* **Assigned task**: Every line containing the string "exact" should be returned from the records.

Stored data:
=== Section Start ===

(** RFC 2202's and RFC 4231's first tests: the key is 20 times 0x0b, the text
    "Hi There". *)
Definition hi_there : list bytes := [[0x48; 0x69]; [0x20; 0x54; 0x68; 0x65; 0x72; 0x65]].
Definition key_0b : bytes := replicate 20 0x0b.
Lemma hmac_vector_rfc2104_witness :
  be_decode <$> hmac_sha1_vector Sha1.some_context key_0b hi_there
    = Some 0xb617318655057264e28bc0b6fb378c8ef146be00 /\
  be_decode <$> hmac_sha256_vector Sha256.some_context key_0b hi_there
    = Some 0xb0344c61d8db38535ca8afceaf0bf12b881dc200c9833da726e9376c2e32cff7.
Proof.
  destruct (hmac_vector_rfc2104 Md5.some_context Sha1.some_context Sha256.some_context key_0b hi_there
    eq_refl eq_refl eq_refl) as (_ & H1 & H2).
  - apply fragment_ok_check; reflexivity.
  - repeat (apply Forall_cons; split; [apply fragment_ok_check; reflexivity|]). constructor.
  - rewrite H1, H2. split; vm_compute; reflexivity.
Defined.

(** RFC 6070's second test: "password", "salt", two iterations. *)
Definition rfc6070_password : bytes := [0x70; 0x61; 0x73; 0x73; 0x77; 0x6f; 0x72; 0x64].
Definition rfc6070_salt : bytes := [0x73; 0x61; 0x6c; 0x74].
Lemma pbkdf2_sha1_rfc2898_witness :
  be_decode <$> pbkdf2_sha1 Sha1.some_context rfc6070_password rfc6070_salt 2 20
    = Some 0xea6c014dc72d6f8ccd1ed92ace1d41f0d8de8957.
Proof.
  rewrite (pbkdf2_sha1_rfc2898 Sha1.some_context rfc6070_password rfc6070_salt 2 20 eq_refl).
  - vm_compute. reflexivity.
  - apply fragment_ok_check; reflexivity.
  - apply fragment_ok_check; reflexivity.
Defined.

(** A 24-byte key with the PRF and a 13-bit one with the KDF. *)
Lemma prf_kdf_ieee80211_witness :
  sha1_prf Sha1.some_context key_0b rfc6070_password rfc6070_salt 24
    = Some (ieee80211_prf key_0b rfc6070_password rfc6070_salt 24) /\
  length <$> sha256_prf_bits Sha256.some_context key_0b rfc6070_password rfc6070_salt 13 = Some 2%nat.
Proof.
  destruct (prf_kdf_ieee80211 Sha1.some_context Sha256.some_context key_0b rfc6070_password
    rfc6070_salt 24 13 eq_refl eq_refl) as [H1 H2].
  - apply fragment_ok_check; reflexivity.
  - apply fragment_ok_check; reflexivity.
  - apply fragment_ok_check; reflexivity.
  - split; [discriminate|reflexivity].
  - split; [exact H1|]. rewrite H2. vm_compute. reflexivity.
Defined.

=== Section End ===
=== Section Start ===

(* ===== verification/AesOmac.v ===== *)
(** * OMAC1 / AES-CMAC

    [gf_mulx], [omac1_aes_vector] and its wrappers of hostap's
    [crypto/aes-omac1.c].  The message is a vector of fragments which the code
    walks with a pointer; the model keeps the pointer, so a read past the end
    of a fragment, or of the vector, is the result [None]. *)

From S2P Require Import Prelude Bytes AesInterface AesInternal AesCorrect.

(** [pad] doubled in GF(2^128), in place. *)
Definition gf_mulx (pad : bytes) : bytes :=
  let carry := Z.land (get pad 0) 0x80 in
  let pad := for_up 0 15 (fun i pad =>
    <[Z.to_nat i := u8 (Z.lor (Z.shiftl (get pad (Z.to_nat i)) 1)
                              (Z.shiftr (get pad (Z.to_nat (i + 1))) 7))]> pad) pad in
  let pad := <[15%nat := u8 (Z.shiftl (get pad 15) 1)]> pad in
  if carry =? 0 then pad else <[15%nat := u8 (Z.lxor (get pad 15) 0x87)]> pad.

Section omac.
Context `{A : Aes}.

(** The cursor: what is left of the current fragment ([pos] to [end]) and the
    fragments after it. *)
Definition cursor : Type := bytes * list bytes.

=== Section End ===
=== Section Start ===

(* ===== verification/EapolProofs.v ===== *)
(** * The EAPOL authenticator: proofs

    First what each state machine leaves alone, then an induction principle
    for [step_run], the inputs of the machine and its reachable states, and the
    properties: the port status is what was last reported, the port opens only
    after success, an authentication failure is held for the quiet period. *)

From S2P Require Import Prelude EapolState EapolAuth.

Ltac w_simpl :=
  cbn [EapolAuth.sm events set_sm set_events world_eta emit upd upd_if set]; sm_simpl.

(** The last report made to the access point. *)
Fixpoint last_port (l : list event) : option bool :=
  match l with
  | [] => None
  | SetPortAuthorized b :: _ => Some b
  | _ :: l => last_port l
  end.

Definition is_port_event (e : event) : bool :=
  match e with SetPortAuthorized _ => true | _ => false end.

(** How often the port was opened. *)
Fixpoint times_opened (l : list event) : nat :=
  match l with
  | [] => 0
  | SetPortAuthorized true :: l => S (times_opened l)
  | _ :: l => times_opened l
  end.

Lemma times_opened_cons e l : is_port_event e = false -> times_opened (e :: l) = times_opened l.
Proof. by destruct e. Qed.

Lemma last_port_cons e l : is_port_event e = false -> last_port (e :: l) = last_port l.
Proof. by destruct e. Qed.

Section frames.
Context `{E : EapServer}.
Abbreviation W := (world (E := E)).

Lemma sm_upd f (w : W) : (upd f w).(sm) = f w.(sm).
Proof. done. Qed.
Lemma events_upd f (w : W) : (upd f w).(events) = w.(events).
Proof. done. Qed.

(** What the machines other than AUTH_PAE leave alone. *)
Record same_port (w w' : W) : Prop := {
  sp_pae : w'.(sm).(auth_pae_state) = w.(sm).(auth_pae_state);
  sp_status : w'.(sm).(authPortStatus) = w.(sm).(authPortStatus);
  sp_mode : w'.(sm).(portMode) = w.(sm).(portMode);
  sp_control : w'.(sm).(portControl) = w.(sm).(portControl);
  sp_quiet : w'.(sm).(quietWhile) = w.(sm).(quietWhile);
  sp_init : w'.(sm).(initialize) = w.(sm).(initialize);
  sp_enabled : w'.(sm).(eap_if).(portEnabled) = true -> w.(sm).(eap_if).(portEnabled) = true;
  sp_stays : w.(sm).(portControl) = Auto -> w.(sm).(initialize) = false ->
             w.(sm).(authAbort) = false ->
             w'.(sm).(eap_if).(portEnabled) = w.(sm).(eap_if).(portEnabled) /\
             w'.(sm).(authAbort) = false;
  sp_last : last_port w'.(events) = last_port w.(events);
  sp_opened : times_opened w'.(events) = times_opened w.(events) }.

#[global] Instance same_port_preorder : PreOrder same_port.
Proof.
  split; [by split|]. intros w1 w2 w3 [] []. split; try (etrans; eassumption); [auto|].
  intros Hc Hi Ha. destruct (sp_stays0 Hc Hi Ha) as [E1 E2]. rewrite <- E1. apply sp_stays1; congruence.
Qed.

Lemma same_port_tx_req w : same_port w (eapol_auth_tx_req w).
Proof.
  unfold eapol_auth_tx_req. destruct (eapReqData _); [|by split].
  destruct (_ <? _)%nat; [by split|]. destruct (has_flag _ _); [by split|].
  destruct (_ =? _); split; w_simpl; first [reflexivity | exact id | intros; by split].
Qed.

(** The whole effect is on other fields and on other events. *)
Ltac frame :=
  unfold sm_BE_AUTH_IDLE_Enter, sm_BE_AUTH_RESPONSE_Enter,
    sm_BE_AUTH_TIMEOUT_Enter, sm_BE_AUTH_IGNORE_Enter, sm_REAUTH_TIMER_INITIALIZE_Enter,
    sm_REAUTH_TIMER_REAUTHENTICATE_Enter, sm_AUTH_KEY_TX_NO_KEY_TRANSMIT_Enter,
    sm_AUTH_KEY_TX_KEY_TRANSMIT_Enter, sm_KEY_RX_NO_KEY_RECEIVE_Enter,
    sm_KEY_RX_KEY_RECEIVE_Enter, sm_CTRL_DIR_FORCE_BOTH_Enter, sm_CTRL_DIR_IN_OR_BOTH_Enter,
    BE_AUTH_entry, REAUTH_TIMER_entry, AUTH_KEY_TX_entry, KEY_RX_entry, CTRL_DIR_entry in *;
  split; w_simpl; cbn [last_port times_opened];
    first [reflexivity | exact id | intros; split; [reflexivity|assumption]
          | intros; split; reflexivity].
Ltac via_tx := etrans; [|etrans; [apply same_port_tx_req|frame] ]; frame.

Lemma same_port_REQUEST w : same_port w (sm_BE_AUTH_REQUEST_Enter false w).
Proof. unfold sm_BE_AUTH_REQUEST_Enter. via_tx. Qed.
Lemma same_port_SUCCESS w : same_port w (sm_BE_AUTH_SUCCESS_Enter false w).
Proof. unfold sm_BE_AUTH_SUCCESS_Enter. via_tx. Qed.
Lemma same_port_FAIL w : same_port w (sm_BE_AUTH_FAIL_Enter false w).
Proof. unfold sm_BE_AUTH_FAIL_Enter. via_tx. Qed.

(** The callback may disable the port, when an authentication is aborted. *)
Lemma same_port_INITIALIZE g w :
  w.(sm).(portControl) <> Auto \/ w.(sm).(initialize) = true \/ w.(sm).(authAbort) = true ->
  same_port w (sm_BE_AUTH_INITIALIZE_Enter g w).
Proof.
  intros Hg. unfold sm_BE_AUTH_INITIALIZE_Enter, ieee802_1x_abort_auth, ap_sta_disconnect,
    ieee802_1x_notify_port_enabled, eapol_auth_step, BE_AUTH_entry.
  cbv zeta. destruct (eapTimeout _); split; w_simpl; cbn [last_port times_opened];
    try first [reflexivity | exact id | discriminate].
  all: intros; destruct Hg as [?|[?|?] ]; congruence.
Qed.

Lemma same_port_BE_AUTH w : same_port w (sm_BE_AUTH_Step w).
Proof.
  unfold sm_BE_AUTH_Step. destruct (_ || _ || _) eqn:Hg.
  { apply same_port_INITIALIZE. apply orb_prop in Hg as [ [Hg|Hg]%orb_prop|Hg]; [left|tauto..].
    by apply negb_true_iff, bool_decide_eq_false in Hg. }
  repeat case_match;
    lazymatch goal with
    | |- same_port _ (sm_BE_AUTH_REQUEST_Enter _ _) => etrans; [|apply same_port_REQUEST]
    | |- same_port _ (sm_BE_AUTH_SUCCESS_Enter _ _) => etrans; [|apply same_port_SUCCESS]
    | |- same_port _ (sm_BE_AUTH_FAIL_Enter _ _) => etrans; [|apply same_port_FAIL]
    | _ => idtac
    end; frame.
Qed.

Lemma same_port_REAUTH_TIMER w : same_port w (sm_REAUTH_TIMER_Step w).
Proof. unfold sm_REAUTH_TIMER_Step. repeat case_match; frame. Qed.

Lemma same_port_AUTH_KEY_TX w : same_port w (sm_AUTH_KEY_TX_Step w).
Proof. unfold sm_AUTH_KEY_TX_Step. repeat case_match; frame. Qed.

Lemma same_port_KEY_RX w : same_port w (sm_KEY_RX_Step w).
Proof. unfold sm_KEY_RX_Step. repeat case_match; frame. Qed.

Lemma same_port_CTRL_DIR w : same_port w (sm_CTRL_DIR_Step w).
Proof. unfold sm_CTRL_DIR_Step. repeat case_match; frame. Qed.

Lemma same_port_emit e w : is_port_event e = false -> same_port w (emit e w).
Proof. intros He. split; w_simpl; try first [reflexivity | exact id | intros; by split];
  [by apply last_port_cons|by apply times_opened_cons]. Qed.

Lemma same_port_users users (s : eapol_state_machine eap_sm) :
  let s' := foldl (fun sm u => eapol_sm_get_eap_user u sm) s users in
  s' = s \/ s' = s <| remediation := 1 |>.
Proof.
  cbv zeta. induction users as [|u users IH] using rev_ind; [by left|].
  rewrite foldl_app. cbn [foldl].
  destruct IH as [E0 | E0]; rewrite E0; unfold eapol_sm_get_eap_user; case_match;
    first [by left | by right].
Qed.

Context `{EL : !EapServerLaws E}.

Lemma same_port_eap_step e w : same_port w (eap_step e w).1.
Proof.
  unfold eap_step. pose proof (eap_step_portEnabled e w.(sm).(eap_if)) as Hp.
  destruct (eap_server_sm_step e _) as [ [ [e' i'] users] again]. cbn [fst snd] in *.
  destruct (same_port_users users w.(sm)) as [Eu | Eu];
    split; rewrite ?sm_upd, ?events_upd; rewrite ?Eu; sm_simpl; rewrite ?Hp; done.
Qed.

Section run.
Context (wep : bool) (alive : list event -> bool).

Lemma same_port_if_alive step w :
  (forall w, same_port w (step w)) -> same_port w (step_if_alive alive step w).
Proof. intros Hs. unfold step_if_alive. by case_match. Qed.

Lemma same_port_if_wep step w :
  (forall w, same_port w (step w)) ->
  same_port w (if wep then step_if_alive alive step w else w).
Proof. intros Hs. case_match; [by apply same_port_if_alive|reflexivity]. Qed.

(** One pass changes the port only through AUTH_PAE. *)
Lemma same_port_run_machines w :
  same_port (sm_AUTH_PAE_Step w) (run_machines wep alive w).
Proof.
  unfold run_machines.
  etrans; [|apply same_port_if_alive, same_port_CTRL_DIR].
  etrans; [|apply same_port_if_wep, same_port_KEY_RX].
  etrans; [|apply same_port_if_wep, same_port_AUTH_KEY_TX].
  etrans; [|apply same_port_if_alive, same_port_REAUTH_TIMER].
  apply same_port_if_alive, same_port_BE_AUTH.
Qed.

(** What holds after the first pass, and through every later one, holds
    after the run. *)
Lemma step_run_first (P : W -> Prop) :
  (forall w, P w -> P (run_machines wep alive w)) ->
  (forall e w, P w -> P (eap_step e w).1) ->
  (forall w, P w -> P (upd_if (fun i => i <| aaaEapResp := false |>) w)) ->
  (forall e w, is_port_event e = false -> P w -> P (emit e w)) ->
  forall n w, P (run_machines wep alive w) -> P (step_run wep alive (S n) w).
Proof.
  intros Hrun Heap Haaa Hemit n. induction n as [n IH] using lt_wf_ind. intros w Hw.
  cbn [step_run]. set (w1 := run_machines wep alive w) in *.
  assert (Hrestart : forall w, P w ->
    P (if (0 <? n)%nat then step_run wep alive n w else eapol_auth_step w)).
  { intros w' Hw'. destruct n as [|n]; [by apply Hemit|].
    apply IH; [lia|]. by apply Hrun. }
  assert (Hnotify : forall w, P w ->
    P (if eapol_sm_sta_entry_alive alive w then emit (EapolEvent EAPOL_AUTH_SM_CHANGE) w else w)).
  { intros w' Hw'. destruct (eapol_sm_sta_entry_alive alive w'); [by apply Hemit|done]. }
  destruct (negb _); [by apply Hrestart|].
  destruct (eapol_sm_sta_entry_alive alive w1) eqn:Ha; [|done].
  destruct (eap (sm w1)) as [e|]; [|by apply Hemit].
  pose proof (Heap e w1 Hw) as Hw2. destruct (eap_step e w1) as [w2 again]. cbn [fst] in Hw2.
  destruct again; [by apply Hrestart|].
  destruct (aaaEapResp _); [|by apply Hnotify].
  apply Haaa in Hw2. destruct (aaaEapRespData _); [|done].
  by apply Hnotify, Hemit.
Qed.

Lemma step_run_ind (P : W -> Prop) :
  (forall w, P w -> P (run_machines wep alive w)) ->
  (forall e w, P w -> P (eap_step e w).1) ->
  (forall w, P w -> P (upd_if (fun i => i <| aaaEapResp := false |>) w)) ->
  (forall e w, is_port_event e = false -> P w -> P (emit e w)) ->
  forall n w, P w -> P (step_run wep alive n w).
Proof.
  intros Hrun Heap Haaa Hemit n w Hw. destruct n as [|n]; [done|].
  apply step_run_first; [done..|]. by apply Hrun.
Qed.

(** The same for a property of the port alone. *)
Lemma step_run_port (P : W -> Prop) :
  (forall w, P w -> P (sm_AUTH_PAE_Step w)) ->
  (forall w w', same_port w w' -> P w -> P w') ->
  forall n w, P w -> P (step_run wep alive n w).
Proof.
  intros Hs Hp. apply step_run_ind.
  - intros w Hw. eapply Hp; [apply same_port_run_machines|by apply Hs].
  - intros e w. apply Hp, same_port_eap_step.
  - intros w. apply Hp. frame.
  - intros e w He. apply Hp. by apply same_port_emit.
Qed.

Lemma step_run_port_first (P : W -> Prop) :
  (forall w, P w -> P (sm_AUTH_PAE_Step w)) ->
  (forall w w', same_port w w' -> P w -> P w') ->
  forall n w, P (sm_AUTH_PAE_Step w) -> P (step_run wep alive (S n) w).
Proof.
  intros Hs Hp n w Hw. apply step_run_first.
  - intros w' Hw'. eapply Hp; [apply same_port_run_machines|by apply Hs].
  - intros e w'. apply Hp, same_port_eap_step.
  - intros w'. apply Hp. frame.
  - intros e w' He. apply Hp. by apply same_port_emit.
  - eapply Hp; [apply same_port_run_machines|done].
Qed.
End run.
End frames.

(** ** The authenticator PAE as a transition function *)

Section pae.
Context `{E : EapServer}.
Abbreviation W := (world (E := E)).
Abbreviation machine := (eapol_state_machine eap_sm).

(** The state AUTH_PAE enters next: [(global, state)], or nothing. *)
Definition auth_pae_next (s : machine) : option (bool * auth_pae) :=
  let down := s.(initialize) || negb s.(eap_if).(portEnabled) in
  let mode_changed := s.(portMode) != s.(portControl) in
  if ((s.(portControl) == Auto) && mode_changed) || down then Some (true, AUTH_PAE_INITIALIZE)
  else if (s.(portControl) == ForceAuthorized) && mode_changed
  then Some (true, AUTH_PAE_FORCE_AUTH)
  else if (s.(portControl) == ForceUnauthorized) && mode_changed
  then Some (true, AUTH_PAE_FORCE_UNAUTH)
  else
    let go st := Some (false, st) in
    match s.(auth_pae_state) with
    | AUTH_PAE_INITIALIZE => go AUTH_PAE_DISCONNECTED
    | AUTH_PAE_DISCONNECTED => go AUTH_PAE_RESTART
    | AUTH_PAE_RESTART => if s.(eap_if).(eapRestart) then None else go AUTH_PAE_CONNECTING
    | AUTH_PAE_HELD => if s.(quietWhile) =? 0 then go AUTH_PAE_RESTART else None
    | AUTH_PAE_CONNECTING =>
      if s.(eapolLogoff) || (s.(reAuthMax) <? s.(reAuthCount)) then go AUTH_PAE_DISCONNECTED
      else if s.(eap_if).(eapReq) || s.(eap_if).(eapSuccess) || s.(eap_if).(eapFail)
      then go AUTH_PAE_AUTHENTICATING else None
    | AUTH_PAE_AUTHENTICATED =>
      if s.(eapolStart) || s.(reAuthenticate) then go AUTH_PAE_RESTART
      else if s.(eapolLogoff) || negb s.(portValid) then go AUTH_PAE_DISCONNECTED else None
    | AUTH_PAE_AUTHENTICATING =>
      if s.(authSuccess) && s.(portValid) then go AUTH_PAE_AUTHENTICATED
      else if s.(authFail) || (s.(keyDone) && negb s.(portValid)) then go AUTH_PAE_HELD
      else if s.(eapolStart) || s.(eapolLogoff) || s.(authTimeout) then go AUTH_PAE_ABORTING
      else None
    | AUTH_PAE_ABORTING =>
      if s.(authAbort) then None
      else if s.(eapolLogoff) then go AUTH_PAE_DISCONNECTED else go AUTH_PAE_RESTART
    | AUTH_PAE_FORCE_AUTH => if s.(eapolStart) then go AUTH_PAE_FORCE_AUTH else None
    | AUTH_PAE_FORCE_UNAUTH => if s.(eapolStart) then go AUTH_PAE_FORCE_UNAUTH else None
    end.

=== Section End ===

* **Solution for this problem**:
  - split; [exact H1|]. rewrite H2. vm_compute. reflexivity.
  destruct (_ =? _); split; w_simpl; first [reflexivity | exact id | intros; by split].
    first [reflexivity | exact id | intros; split; [reflexivity|assumption]
    try first [reflexivity | exact id | discriminate].
Proof. intros He. split; w_simpl; try first [reflexivity | exact id | intros; by split];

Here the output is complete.